I owled Dumbledore as soon as I got to Hogsmeade, and he recommended a nearby cave for Buckbeak and me to hide in. Turned out it was that same cave up the mountain past Dervish and Banges where you, James, Peter, and I used to smoke gillyweed on Hogsmeade weekends. Remember? I even found some shards of red glass in the back of the cave that must be the sad remnants of James' old water pipe that Peter tripped over and broke our sixth year. It was that time you wound up with bong water all over your trousers. Anyway, I sit here in the cave in the evenings, thinking a lot about you. Mostly about that silly shit-eating grin you get on your face when you're almost too stoned to speak. Merlin's beard, the amount of chocolate you could eat when you were high was phenomenal, even for you! I'd love to get you that high right now and have my way with you. You were so deliciously pliable at moments like that.
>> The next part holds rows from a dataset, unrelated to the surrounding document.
Lemma unmap_rec_spec n k st root τ t va :
  Tree st root τ -> fa_inv (m_fa st) -> L - 1 - Z.of_nat k <= fa_room (m_fa st) ->
  in_lim lim va -> Z.of_nat n + Z.of_nat k = L -> (0 < n)%nat -> τ !! path k va = Some t ->
  exists st' b, unmap_rec n t va (Z.of_nat k) st = Ret (st', b) /\
    unmap_post st τ va k t st' b root.
Proof.
  intros HT Hfa Hroom Hv. pose proof (lv_bounds c Hcfg) as [? _].
  revert k st τ t HT Hfa Hroom. induction n as [|n IH]; intros k st τ t HT Hfa Hroom Hk Hn Ht; [lia|].
  cbn [unmap_rec]. rewrite ent_cnt_ok, Ret_bind by (done || lia).
  rewrite index_ok, Ret_bind by (done || lia). rewrite levels_ok, Ret_bind by done.
  rewrite usub_ok, Ret_bind by lia.
  destruct (Z.eqb_spec (Z.of_nat k) (L - 1)) as [Hlast|Hlast].
  - assert (τ !! leaf_path va = Some t) as Hleaf
      by (unfold leaf_path; rewrite <- Hlast, Nat2Z.id; done).
    destruct (write_leaf st root τ va t 0 HT Hv Hleaf) as (HT' & He & Hw).
    rewrite Hlast. set (st1 := set_mem st _) in *.
    destruct (flush_ok st1 va) as (st2 & -> & Hf2 & Hm2 & Hfl2). rewrite Ret_bind.
    eexists _, _. split; [done|]. exists τ. split_and!.
    + by apply (Tree_ext st1).
    + by rewrite Hf2.
    + by apply gave_back_none.
    + done.
    + by apply (evolves_ext _ _ st1).
    + rewrite Hf2. simpl. lia.
    + intros p j Hp Hj. rewrite <- (Hw p j Hp Hj). unfold slot. by rewrite Hm2.
    + rewrite Hlast. intros Hb. by apply is_tbl_null_spec.
    + exists (flush_trace va). split; [by rewrite Hfl2|done].
  - assert (0 <= idx c (Z.of_nat k) va < nents lim (Z.of_nat k)) as Hi
      by (apply idx_nents; [done|lia|done]).
    pose proof (t_entry _ _ _ _ HT _ _ (idx c (Z.of_nat k) va) Ht) as He.
    rewrite depth_path, <- path_succ in He. specialize (He ltac:(lia) Hi). fold mask.
    set (entry := t + 8 * idx c (Z.of_nat k) va) in *.
    assert ((Z.land (m_mem st entry) (VALID flags) =? 0) = negb (valid (m_mem st entry))) as ->
      by (unfold valid; by rewrite negb_involutive).
    destruct (τ !! path (S k) va) as [u|] eqn:Hu.
    2: { rewrite He. cbn [negb]. exists st, false. split; [done|].
         apply unmap_absent; done || lia. }
    destruct He as [-> ->]. cbn [negb]. rewrite uadd_ok, Ret_bind by lia.
    replace (Z.of_nat k + 1) with (Z.of_nat (S k)) by lia.
    destruct (IH (S k) st τ u HT Hfa) as (st1 & b & -> & Hpost); [lia|lia|lia|done|].
    rewrite Ret_bind. destruct b.
    + destruct (unmap_freed k st root τ t u va st1) as (st2 & Hrun & Hst2); [done|lia|lia|done..|].
      cbn zeta in Hrun. apply bind_Ret in Hrun as (f & Hf & Hfl). fold entry in Hf, Hfl.
      rewrite Hf, Ret_bind, Hfl, Ret_bind. eexists _, _. split; [done|]. apply Hst2.
      intros Hb. by apply is_tbl_null_spec.
    + exists st1, false. split; [done|]. by eapply unmap_kept.
Qed.

Lemma unmap_page_run g st τ va :
  GInv g st τ -> L - 1 <= fa_room (m_fa st) -> 0 <= va < 2 ^ 64 -> in_lim lim va ->
  exists st' τ', unmap_page g va st = Ret st' /\ GInv g st' τ' /\
    gave_back st τ st' τ' (Z.land va page_mask) /\ evolves st τ st' τ' /\
    translates g st st' va (Some 0) /\
    exists fl, m_flushed st' = m_flushed st ++ fl /\
      (is_Some (τ !! leaf_path va) -> flush_trace (Z.land va page_mask) ⊆ fl).
Proof.
  intros [HT Hfa] Hroom Hva Hv. pose proof (lv_bounds c Hcfg) as [? _].
  pose proof (vpn_masked va Hva) as Hm. unfold unmap_page. rewrite levels_ok, Ret_bind by done.
  destruct (unmap_rec_spec (Z.to_nat L) 0 st (root_table g) τ (root_table g)
    (Z.land va page_mask) HT Hfa) as (st' & b & Hrun & τ' & HT' & Hfa' & Hgb & _ & Hev & _ & Hw & _ & fl & Hfl & Hin);
    [lia|by apply (in_lim_vpn lim Hcfg va)|lia|lia|by eapply t_root|].
  change (Z.of_nat 0) with 0 in Hrun. rewrite Hrun, Ret_bind.
  exists st', τ'. split_and!; [done|by constructor|done|done| |].
  - intros va' Hva' Hl. rewrite (writes_translates g st τ st' τ' _ _ HT HT' Hw va' Hva' Hl).
    by rewrite Hm.
  - exists fl. split; [done|]. intros Hs. apply Hin. by rewrite (leaf_path_vpn Hcfg _ va Hm).
Qed.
Enough reminiscing, I guess. I got an owl from Harry, and he had some interesting news. He was out of his dormitory after hours—idiot!—investigating something to do with the second task and was almost caught by Snape. Moody came along in just the nick of time. Turns out Harry had the map with him, and he loaned to Mad-Eye. I'd love to get my hands on that map again, but it's probably a good plan for the old boy to have it. According to Harry, Mad-Eye suspects Snape, so that's good enough for me. Besides, that arsehole Crouch must suspect him, too, because Harry said the map showed Crouch sneaking around in Snape's office. I don't know what to make of that, but it couldn't be happening to a better person this time. If Snivellus so much as lays a greasy finger on that boy's head, I swear I'll kill him this time.

The next Hogsmeade weekend is coming up soon, so I'll be able to see Harry and make sure he's really all right. I imagine he'll be able to sneak some food out of the castle for me. You've spoiled me on the rat situation the past few months, but I'm still on the lookout for ones with missing toes. No luck yet on that.
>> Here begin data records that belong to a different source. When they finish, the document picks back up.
(* ===== verification/GlacierDrop.v ===== *)
(** * GlacierDrop: giving an address space back

    Dropping page tables frees every table of the lower half exactly once,
    children before their parents, and nothing else. *)

From S2P Require Import Prelude Kargs Rvm RamUtil Physalloc BlockTable PhysallocSpec.
From S2P Require Import RvmFacts Glacier GlacierSpec GlacierThms GlacierRange GlacierUnmap.

Section Drop.
Context `{Platform} {A : Type} `{!FrameAlloc A} `{!FrameLaws A}.
Abbreviation St := (Machine A).
Abbreviation c := G_CFG.
Abbreviation L := (lv G_CFG).
Implicit Types (st : St) (p q : list Z) (P Q : list Z -> Prop).

Hypothesis Hcfg : cfg_ok c.

Section Tree.
Variables (st0 : St) (root : Z) (τ : gmap (list Z) Z).
Hypothesis HT : Tree half st0 root τ.

Lemma half_full : 0 < half <= 2 ^ bits c 0.
Proof. pose proof (half_facts Hcfg) as [? He]. lia. Qed.

(** The tables at the paths in [P]. *)
Definition subs P `{!forall p, Decision (P p)} : gmap (list Z) Z := filter (fun pt => P pt.1) τ.
Definition in_subs P (a : Z) : Prop := exists q u, P q /\ τ !! q = Some u /\ in_range u page_size a.

Record can_free P `{!forall p, Decision (P p)} st : Prop := {
  cf_mem : m_mem st = m_mem st0;
  cf_inv : fa_inv (m_fa st);
  cf_room : Z.of_nat (size (subs P)) <= fa_room (m_fa st);
  cf_taken : forall a, in_subs P a -> fa_taken (m_fa st) a
}.
Record freed P `{!forall p, Decision (P p)} st st' : Prop := {
  fd_mem : m_mem st' = m_mem st;
  fd_flush : m_flushed st' = m_flushed st;
  fd_inv : fa_inv (m_fa st');
  fd_room : fa_room (m_fa st) - Z.of_nat (size (subs P)) <= fa_room (m_fa st');
  fd_taken : forall a, fa_taken (m_fa st') a <-> fa_taken (m_fa st) a /\ ~ in_subs P a
}.

Lemma subs_ext P Q `{!forall p, Decision (P p)} `{!forall p, Decision (Q p)} :
  (forall q u, τ !! q = Some u -> P q <-> Q q) -> subs P = subs Q.
Proof. intros He. apply map_filter_ext. intros q u Hq. by apply (He q u). Qed.
Lemma in_subs_ext P Q a : (forall q u, τ !! q = Some u -> P q <-> Q q) -> in_subs P a <-> in_subs Q a.
Proof. intros He. split; intros (q & u & Hp & Hq & Ha); exists q, u; (split; [by apply (He q u)|done]). Qed.

Lemma can_free_ext P Q `{!forall p, Decision (P p)} `{!forall p, Decision (Q p)} st :
  (forall q u, τ !! q = Some u -> P q <-> Q q) -> can_free P st -> can_free Q st.
Proof.
  intros He [K1 K2 K3 K4]. constructor; [done|done|by rewrite <- (subs_ext P Q He)|].
  intros a Ha. by apply K4, (in_subs_ext P Q).
Qed.
Lemma freed_ext P Q `{!forall p, Decision (P p)} `{!forall p, Decision (Q p)} st st' :
  (forall q u, τ !! q = Some u -> P q <-> Q q) -> freed P st st' -> freed Q st st'.
Proof.
  intros He [K1 K2 K3 K4 K5]. constructor; [done|done|done|by rewrite <- (subs_ext P Q He)|].
  intros a. by rewrite K5, (in_subs_ext P Q a He).
Qed.

Lemma subs_or P Q `{!forall p, Decision (P p)} `{!forall p, Decision (Q p)} :
  (forall q, P q -> Q q -> False) -> size (subs (fun q => P q \/ Q q)) = (size (subs P) + size (subs Q))%nat.
Proof.
  intros Hd. rewrite <- map_size_disj_union.
  - f_equal. apply map_eq. intros q. apply option_eq. intros u.
    rewrite lookup_union_Some.
    + unfold subs. rewrite !map_lookup_filter_Some. cbn. tauto.
    + apply map_disjoint_spec. intros q' u1 u2 [_ K1]%map_lookup_filter_Some [_ K2]%map_lookup_filter_Some. by apply (Hd q').
  - apply map_disjoint_spec. intros q' u1 u2 [_ K1]%map_lookup_filter_Some [_ K2]%map_lookup_filter_Some. by apply (Hd q').
Qed.

(** Tables at different paths are different frames. *)
Lemma in_subs_disjoint P Q a : (forall q, P q -> Q q -> False) -> in_subs P a -> in_subs Q a -> False.
Proof.
  intros Hd (q & u & Hp & Hq & Ha) (q' & u' & Hp' & Hq' & Ha').
  destruct (tree_table_unique half st0 root τ q q' u u' a HT Hq Hq' Ha Ha') as [-> _]. by apply (Hd q').
Qed.

Section Two.
Variables (P Q : list Z -> Prop).
Context `{!forall p, Decision (P p)} `{!forall p, Decision (Q p)}.
Hypothesis Hd : forall q, P q -> Q q -> False.

Lemma can_free_left st : can_free (fun q => P q \/ Q q) st -> can_free P st.
Proof.
  intros [K1 K2 K3 K4]. rewrite (subs_or P Q Hd) in K3. constructor; [done|done|lia|].
  intros a (q & u & Hp & Hq & Ha). apply K4. exists q, u. tauto.
Qed.
Lemma can_free_right st st' : can_free (fun q => P q \/ Q q) st -> freed P st st' -> can_free Q st'.
Proof.
  intros [K1 K2 K3 K4] [F1 _ F3 F4 F5]. rewrite (subs_or P Q Hd) in K3. constructor; [congruence|done|lia|].
  intros a Ha. apply F5. split.
  - apply K4. destruct Ha as (q & u & Hq & Hu). exists q, u. tauto.
  - intros Hp. by apply (in_subs_disjoint P Q a).
Qed.
Lemma freed_trans st st1 st2 : freed P st st1 -> freed Q st1 st2 -> freed (fun q => P q \/ Q q) st st2.
Proof.
  intros [F1 F2 F3 F4 F5] [G1 G2 G3 G4 G5]. constructor; [congruence|congruence|done|rewrite (subs_or P Q Hd); lia|].
  intros a. rewrite G5, F5. unfold in_subs. split.
  - intros [[Ha Hp] Hq]. split; [done|]. intros (q & u & [Hx|Hx] & Hu); [apply Hp|apply Hq]; by exists q, u.
  - intros [Ha Hn]. split; [split; [done|]|]; intros (q & u & Hx & Hu); apply Hn; exists q, u; tauto.
Qed.
End Two.

(** ** One table *)

Lemma one_size p t : τ !! p = Some t -> size (subs (fun q => q = p)) = 1%nat.
Proof.
  intros Hp. replace (subs (fun q => q = p)) with ({[ p := t ]} : gmap (list Z) Z); [apply map_size_singleton|].
  apply map_eq. intros q. unfold subs. destruct (decide (q = p)) as [->|Hn].
  - rewrite lookup_singleton_eq. symmetry. by apply map_lookup_filter_Some.
  - rewrite lookup_singleton_ne by done. symmetry. apply map_lookup_filter_None. right. cbn. by intros.
Qed.

Lemma free_one p t st :
  τ !! p = Some t -> can_free (fun q => q = p) st ->
  exists f, fa_free_raw (m_fa st) t page_size = Ret f /\ freed (fun q => q = p) st (set_fa st f).
Proof.
  intros Hp [K1 K2 K3 K4]. rewrite (one_size p t Hp) in K3. destruct (t_page _ _ _ _ HT _ _ Hp) as (_ & Ht & Hb).
  assert (forall a, in_subs (fun q => q = p) a <-> in_range t page_size a) as Hin.
  { intros a. split; [intros (q & u & -> & Hq & Ha); congruence|]. intros Ha. by exists p, t. }
  destruct (fa_free_law (m_fa st) t K2) as (f & Hf & Hfi & Hfr & Hft); [lia|done|done| |].
  { intros x Hx. by apply K4, Hin. }
  exists f. split; [done|]. constructor; [done|done|done|rewrite (one_size p t Hp); cbn; lia|].
  intros a. cbn. by rewrite Hft, Hin.
Qed.

(** ** The tables below a table *)

Lemma tree_prefix p k u : τ !! (p ++ k) = Some u -> is_Some (τ !! p).
Proof.
  revert u. induction k as [|i k IH] using rev_ind; intros u Hu; [rewrite app_nil_r in Hu; by exists u|].
  rewrite app_assoc in Hu. destruct (t_parent _ _ _ _ HT _ _ _ Hu) as [[v Hv] _]. by apply (IH v).
Qed.

Definition ext p (l : list Z) q : Prop := Exists (fun j => (p ++ [j]) `prefix_of` q) l.
#[local] Instance ext_dec p l q : Decision (ext p l q).
Proof. unfold ext. apply _. Defined.

Lemma ext_cons p j l q : ext p (j :: l) q <-> (p ++ [j]) `prefix_of` q \/ ext p l q.
Proof. unfold ext. apply Exists_cons. Qed.

Lemma prefix_child p i j q : (p ++ [i]) `prefix_of` q -> (p ++ [j]) `prefix_of` q -> i = j.
Proof.
  intros [k ->] [k' He]. rewrite <- !app_assoc in He. apply app_inv_head in He. cbn in He. by injection He.
Qed.

Lemma ext_disjoint p j l q : j ∉ l -> (p ++ [j]) `prefix_of` q -> ext p l q -> False.
Proof.
  intros Hj Hp He. apply Exists_exists in He as (i & Hi & Hq). by rewrite (prefix_child p j i q Hp Hq) in Hj.
Qed.

(** A table and the tables below its entries. *)
Lemma prefix_split p t n q u :
  τ !! p = Some t -> n = nents half (depth p) -> τ !! q = Some u ->
  (ext p (seqZ 0 n) q \/ q = p) <-> p `prefix_of` q.
Proof.
  intros Hp -> Hq. split.
  - intros [He| ->]; [|done]. apply Exists_exists in He as (j & _ & k & ->). exists ([j] ++ k). by rewrite app_assoc.
  - intros [k ->]. destruct k as [|j k]; [right; by rewrite app_nil_r|left].
    change (p ++ j :: k) with (p ++ [j] ++ k) in *. rewrite app_assoc in *.
    destruct (tree_prefix (p ++ [j]) k u Hq) as [v Hv]. destruct (t_parent _ _ _ _ HT _ _ _ Hv) as [_ Hj].
    apply Exists_exists. exists j. split; [apply elem_of_seqZ; lia|by exists k].
Qed.

Lemma empty_freed P `{!forall p, Decision (P p)} st :
  (forall q u, τ !! q = Some u -> ~ P q) -> fa_inv (m_fa st) -> freed P st st.
Proof.
  intros Hn Hi. assert (size (subs P) = 0%nat) as Hs.
  { apply map_size_empty_iff, map_empty. intros q. apply map_lookup_filter_None. right. intros u Hq. by apply (Hn q u). }
  constructor; [done|done|done|lia|]. intros a. split; [|tauto]. intros Ha. split; [done|].
  intros (q & u & Hp & Hq & _). by apply (Hn q u).
Qed.

(** ** The recursion *)

Lemma drop_each n p t st entries :
  (forall j u st, τ !! (p ++ [j]) = Some u -> can_free (fun q => (p ++ [j]) `prefix_of` q) st ->
     exists st', _drop n u (depth p + 1) st = Ret st' /\ freed (fun q => (p ++ [j]) `prefix_of` q) st st') ->
  τ !! p = Some t -> 0 <= depth p < L -> entries = nents half (depth p) ->
  forall l, NoDup l -> (forall j, j ∈ l -> 0 <= j < entries) -> can_free (ext p l) st ->
  exists st', foldl (fun (acc : outcome St) i =>
      st ← acc;
      let entry := m_mem st (t + 8 * i) in
      if negb (Z.land entry (VALID flags) =? 0) && (depth p <? L - 1) then
        level' ← uadd 8 (depth p) 1;
        _drop n (Z.land entry (BPage_addr_mask (psz G_CFG))) level' st
      else Ret st) (Ret st) l = Ret st' /\ freed (ext p l) st st'.
Proof.
  intros IH Hp Hd -> l Hl. revert st. induction Hl as [|j l Hj Hl IHl]; intros st Hr Hc.
  { exists st. split; [done|]. apply empty_freed; [|apply Hc]. intros q u _ Hx. by apply Exists_nil in Hx. }
  pose proof (lv_bounds c Hcfg) as [? Hlv]. cbn [foldl]. rewrite Ret_bind. cbn zeta.
  assert (forall q, (p ++ [j]) `prefix_of` q -> ext p l q -> False) as Hdis by (intros q; by apply ext_disjoint).
  apply (can_free_ext _ (fun q => (p ++ [j]) `prefix_of` q \/ ext p l q)) in Hc; [|intros q u _; apply ext_cons].
  assert (exists st1, (if negb (Z.land (m_mem st (t + 8 * j)) (VALID flags) =? 0) && (depth p <? L - 1) then
      level' ← uadd 8 (depth p) 1; _drop n (Z.land (m_mem st (t + 8 * j)) (BPage_addr_mask (psz G_CFG))) level' st
      else Ret st) = Ret st1 /\ freed (fun q => (p ++ [j]) `prefix_of` q) st st1) as (st1 & Hrun & Hf).
  { destruct (τ !! (p ++ [j])) as [u|] eqn:Hu.
    - pose proof (t_depth _ _ _ _ HT _ _ Hu) as Hdu. rewrite depth_app in Hdu.
      pose proof (t_entry _ _ _ _ HT p t j Hp ltac:(lia) (Hr j ltac:(by left))) as He. rewrite Hu in He.
      destruct He as [Hv Hm]. rewrite (cf_mem _ _ Hc). unfold valid in Hv. rewrite Hv.
      rewrite (proj2 (Z.ltb_lt _ _)) by lia. cbn [andb]. rewrite uadd_ok, Ret_bind by lia. unfold mask in Hm. rewrite Hm.
      apply IH; [done|]. by eapply can_free_left.
    - assert (negb (Z.land (m_mem st (t + 8 * j)) (VALID flags) =? 0) && (depth p <? L - 1) = false) as ->.
      { destruct (Z.ltb_spec (depth p) (L - 1)); [|by rewrite andb_false_r].
        pose proof (t_entry _ _ _ _ HT p t j Hp ltac:(lia) (Hr j ltac:(by left))) as He. rewrite Hu in He.
        unfold valid in He. by rewrite (cf_mem _ _ Hc), He. }
      exists st. split; [done|]. apply empty_freed; [|apply Hc]. intros q u Hq [k ->].
      destruct (tree_prefix _ _ _ Hq) as [v Hv]. congruence. }
  rewrite Hrun. destruct (IHl st1) as (st2 & Hrun2 & Hf2).
  - intros i Hi. apply Hr. by right.
  - by eapply can_free_right.
  - exists st2. split; [done|]. eapply freed_ext; [|by eapply freed_trans]. intros q u _. by rewrite ext_cons.
Qed.

Lemma drop_rec n p t st :
  τ !! p = Some t -> depth p + Z.of_nat n = L -> (0 < n)%nat -> can_free (fun q => p `prefix_of` q) st ->
  exists st', _drop n t (depth p) st = Ret st' /\ freed (fun q => p `prefix_of` q) st st'.
Proof.
  revert p t st. induction n as [|n IH]; intros p t st Hp Hd Hn Hc; [lia|]. pose proof (lv_bounds c Hcfg) as [? Hlv].
  assert (0 <= depth p < L) as Hdp by (unfold depth in *; lia).
  assert ((if depth p =? 0 then Z.shiftr (2 ^ bits c (depth p)) 1 else 2 ^ bits c (depth p)) = nents half (depth p)) as Hent.
  { unfold nents. destruct (Z.eqb_spec (depth p) 0) as [->|]; [|done]. pose proof (half_facts Hcfg) as [? ->].
    rewrite Z.shiftr_div_pow2 by lia. change (2 ^ 1) with 2. rewrite Z.mul_comm. apply Z.div_mul. lia. }
  cbn [_drop]. rewrite ent_cnt_ok, Ret_bind, levels_ok, Ret_bind, usub_ok, Ret_bind by (done || lia). cbn zeta. rewrite Hent.
  set (l := seqZ 0 (nents half (depth p))).
  assert (forall q, ext p l q -> q = p -> False) as Hdis.
  { intros q He ->. apply Exists_exists in He as (j & _ & k & He). apply (f_equal length) in He. rewrite !length_app in He. cbn in He. lia. }
  apply (can_free_ext _ (fun q => ext p l q \/ q = p)) in Hc.
  2:{ intros q u Hq. symmetry. by eapply prefix_split. }
  destruct (drop_each n p t st (nents half (depth p))) with (l := l) as (st1 & Hrun & Hf); try done.
  - intros j u st' Hu Hc'. rewrite <- depth_app with (i := j).
    pose proof (t_depth _ _ _ _ HT _ _ Hu) as Hdu. rewrite depth_app in Hdu.
    apply IH; [done|rewrite depth_app; lia|lia|done].
  - apply NoDup_seqZ.
  - intros j Hj%elem_of_seqZ. lia.
  - eapply can_free_left; [exact Hdis|exact Hc].
  - cbn zeta in Hrun. rewrite Hrun, Ret_bind. destruct (free_one p t st1 Hp) as (f & Hff & Hf2); [eapply can_free_right; eassumption|].
    rewrite Hff, Ret_bind. eexists. split; [done|]. apply (freed_ext (fun q => ext p l q \/ q = p) _); [|eapply freed_trans; eassumption].
    intros q u Hq. by eapply prefix_split.
Qed.
End Tree.

(** Dropping an address space with the tables [τ] returns, and gives the
    frames of these tables back and no others; memory and TLB are as they
    were. *)
Lemma glacier_drop_run g st τ :
  GInv half g st τ -> gl_is_init g = true -> Z.of_nat (size τ) <= fa_room (m_fa st) ->
  exists st', Glacier_drop g st = Ret st' /\ m_mem st' = m_mem st /\ m_flushed st' = m_flushed st /\
    fa_inv (m_fa st') /\ fa_room (m_fa st) - Z.of_nat (size τ) <= fa_room (m_fa st') /\
    forall a, fa_taken (m_fa st') a <-> fa_taken (m_fa st) a /\ ~ in_tables τ a.
Proof.
  intros [HT Hfa] Hi Hroom. pose proof (lv_bounds c Hcfg) as [? Hlv].
  assert (subs τ (fun q => [] `prefix_of` q) = τ) as Hs.
  { unfold subs. apply map_filter_id. intros q u _. cbn. apply prefix_nil. }
  destruct (drop_rec st (root_table g) τ HT (Z.to_nat L) [] (root_table g) st) as (st' & Hrun & [F1 F2 F3 F4 F5]).
  - by eapply t_root.
  - unfold depth. cbn. lia.
  - lia.
  - constructor; [done|done|by rewrite Hs|]. intros a (q & u & _ & Hq & Ha). by eapply t_taken.
  - unfold Glacier_drop. rewrite Hi. cbn [negb]. rewrite levels_ok, Ret_bind by done. rewrite Hs in F4.
    exists st'. split_and!; [exact Hrun|done..|]. intros a. rewrite F5. unfold in_subs, in_tables. split.
    + intros [Ha Hn]. split; [done|]. intros (q & u & Hq & Hu). apply Hn. exists q, u. split_and!; [apply prefix_nil|done..].
    + intros [Ha Hn]. split; [done|]. intros (q & u & _ & Hq & Hu). apply Hn. by exists q, u.
Qed.
End Drop.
Remus, please don't fret. This is something I have to do. I promised James and Lily I'd look after the boy if anything happened to them, and for the past thirteen years, I've made a total cock-up of it. I'll be with you as soon as we figure out what's going on here, maybe even bringing Harry with me. Keep the home fires burning, love.

Sirius

P.S. Take the enclosed parchment to Gringotts for me. As we've discussed, I'm turning over guardianship of Harry to you in the event anything happens to me.

P.P.S. Don't forget to have your potion made. The only one in the house is Kreacher, and it would be a right shame if you accidentally killed him, wouldn't it?

P.P.P.S. That wasn't funny, was it? Sorry.